Taking somebody’s life away is a decision no human being has the right to make, but the justice system has no regard for this belief and because of it hundreds or people, if not thousands, will die because it will likely remain legal until people realize that it does not work.

The government spends money on housing people to their graves years down the road instead of using it to better the lives of people who work hard and try to contribute to life around them.

Inmates just sit in prison costing tens of thousands of dollars per year, and the convict does not work or give back to the community or people he has hurt as a result of his actions. Inmates stay in their tax-paid cells waiting for an expensive appeal process that on average takes more than a decade to complete, separated from other inmates and free from harm, not paying taxes or giving back to the world at all.

Having a person sit on death row for so long contributes to nothing, and executing people just adds to more statistics that depict murder as a socially-acceptable punishment in this country. Many countries in the world have banned capital punishment, including Canada, Italy, Denmark and Australia, while other less-industrialized countries like Iran and Saudi Arabia still see executions as a typical way to fight crime. Having execution as a legal means of punishment only glorifies violence and brutality.

Death sentences use the fear of death to prevent murder, but it does not work because most killings happen “on the spot” and are not pre-meditated, so the concept of death as a deterrent has little value. Even planned-out murders still occur all the time, like with the two snipers in Washington D.C., no less; so the fear is not there. Some people even see it as “an easy way out” instead of spending life in prison. Serial killers or those who can be deemed as “criminally insane” often present themselves for media attention and try to justify their cause of violence through the media before they die, and this is exactly what they want and get. Having death row criminals on a separate class of their own only further glorifies them.

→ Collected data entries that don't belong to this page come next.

(* ===== verification/DagSafety.v ===== *)
(** What a run of DAGMan guarantees whatever the outside does: the scheduler of DagRun.v against any
    answers of the system, any log events and any scripts.

    A node is not worked on (its scripts run, its job submitted) before every parent has ended
    successfully.  The invariant [Inv] behind it also says that the number of finished nodes is right and
    that the counters of submitted jobs respect the throttles; DagRetries.v and DagProgress.v build on
    these parts. *)

From S2P Require Import Prelude CondorId PriorityList DagJob Dag DagCycle DagBuild.
From S2P Require Import HashTable CheckEvents DagRun DagLogic.

Open Scope Z_scope.

(** ** The invariant *)

(** What is never changed in a node. *)
Definition fixed (j : Job) :=
  (_jobID j, _jobName j, _jobType j, _parents j, _children j, _final j, retry_max j, _throttleInfo j, _noop j).
(** Under way: in one of the active states, or with jobs in the queue. *)
Definition busy (j : Job) : Prop := IsActive j = true \/ 0 < _queuedNodeJobProcs j.

(** How a node may change: it stops waiting for parents and may be counted as done. *)
Record job_le (j j' : Job) : Prop := mkJobLe {
  jl_fixed : fixed j' = fixed j;
  jl_waiting : _waiting j' ⊆ _waiting j;
  jl_counted : countedAsDone j = true -> countedAsDone j' = true
}.
#[export] Instance job_le_preorder : PreOrder job_le.
Proof.
  split; [by intros j; split|]. intros j1 j2 j3 [? ? ?] [? ? ?]. split; [congruence|by etrans|auto].
Qed.

Record run_le (s s' : Run) : Prop := mkRunLe {
  rl_jobs : _jobs (dag s') = _jobs (dag s);
  rl_final : _final_job (dag s') = _final_job (dag s);
  rl_nodes : forall i, option_Forall2 job_le (nodes s !! i) (nodes s' !! i);
  rl_trace : exists l, trace s' = trace s ++ l
}.
#[export] Instance run_le_preorder : PreOrder run_le.
Proof.
  split.
  - intros s. split; [done|done|intros i; by destruct (nodes s !! i); constructor|exists []; by rewrite app_nil_r].
  - intros s1 s2 s3 [A1 B1 C1 [l1 D1]] [A2 B2 C2 [l2 D2]]. split; [congruence|congruence| |].
    + intros i. specialize (C1 i). specialize (C2 i). destruct C1; inversion C2; subst; constructor. by etrans.
    + exists (l1 ++ l2). by rewrite D2, D1, app_assoc.
Qed.

(** The node waits for no parent. *)
Definition nowait (s : Run) (i : Z) : Prop := exists j, nodes s !! i = Some j /\ _waiting j = ∅.
Definition counted (s : Run) (i : Z) : Prop := exists j, nodes s !! i = Some j /\ countedAsDone j = true.

Lemma run_le_node s s' i j :
  run_le s s' -> nodes s !! i = Some j -> exists j', nodes s' !! i = Some j' /\ job_le j j'.
Proof.
  intros [_ _ Hn _] Hj. specialize (Hn i). rewrite Hj in Hn. inversion Hn as [? j' Hle Hx Hy|]. eauto.
Qed.
Lemma run_le_node_inv s s' i j' :
  run_le s s' -> nodes s' !! i = Some j' -> exists j, nodes s !! i = Some j /\ job_le j j'.
Proof.
  intros [_ _ Hn _] Hj. specialize (Hn i). rewrite Hj in Hn. inversion Hn as [? ? Hle Hx Hy|]. subst. eauto.
Qed.
Lemma nowait_stable s s' i : run_le s s' -> nowait s i -> nowait s' i.
Proof.
  intros Hle (j & Hj & Hw). destruct (run_le_node _ _ _ _ Hle Hj) as (j' & Hj' & []).
  exists j'. split; [done|]. set_solver.
Qed.
Lemma counted_stable s s' i : run_le s s' -> counted s i -> counted s' i.
Proof.
  intros Hle (j & Hj & Hc). destruct (run_le_node _ _ _ _ Hle Hj) as (j' & Hj' & []). exists j'. auto.
Qed.

(** The node has ended successfully, in this run or, marked DONE in the DAG file, before it. *)
Definition ended (pre : Z -> Prop) (s : Run) (i : Z) : Prop := counted s i \/ pre i.
Lemma ended_stable pre s s' i : run_le s s' -> ended pre s i -> ended pre s' i.
Proof. intros Hle [?|?]; [left; by eapply counted_stable|by right]. Qed.

Definition acts_on (a : action) : option Z :=
  match a with ASpawn i _ _ | ASubmit i _ => Some i | _ => None end.

(** A node in one of the queues of the scheduler, or for which something was done. *)
Definition listed (s : Run) (i : Z) : Prop :=
  i ∈ items (_readyQ (dag s)) \/ i ∈ _waitingQueue (_preScriptQ s) \/ i ∈ _waitingQueue (_postScriptQ s) \/
  exists a, a ∈ trace s /\ acts_on a = Some i.

Definition counted_nodes (m : gmap Z Job) : gmap Z Job := filter (fun p => countedAsDone p.2 = true) m.
Definition done_count (m : gmap Z Job) : Z := Z.of_nat (size (counted_nodes m)).

(** The throttles of [_maxJobsSubmitted] and of the categories. *)
Definition within_throttles `{Config} (d : Dag) : Prop :=
  (_maxJobsSubmitted <> 0 -> _numJobsSubmitted d <= _maxJobsSubmitted) /\
  (forall category t, _catThrottles d !! category = Some t -> isSet t = true -> _currentJobs t <= _maxJobs t).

If inmates have ruined people’s lives, they should have to dedicate their lives to servitude and making other peoples’ lives better, and not just stand around costing people money for nothing. There is a saying about “idle hands doing the devil’s work,” so people in the government need to realize that their system does not fix anything, and these “leaders” need to see what is best for the community, the tax payers and the inmates before hundreds more have to die slow deaths in prison. If people start thinking and stop looking at “the old way of doing things,” we could find better solutions.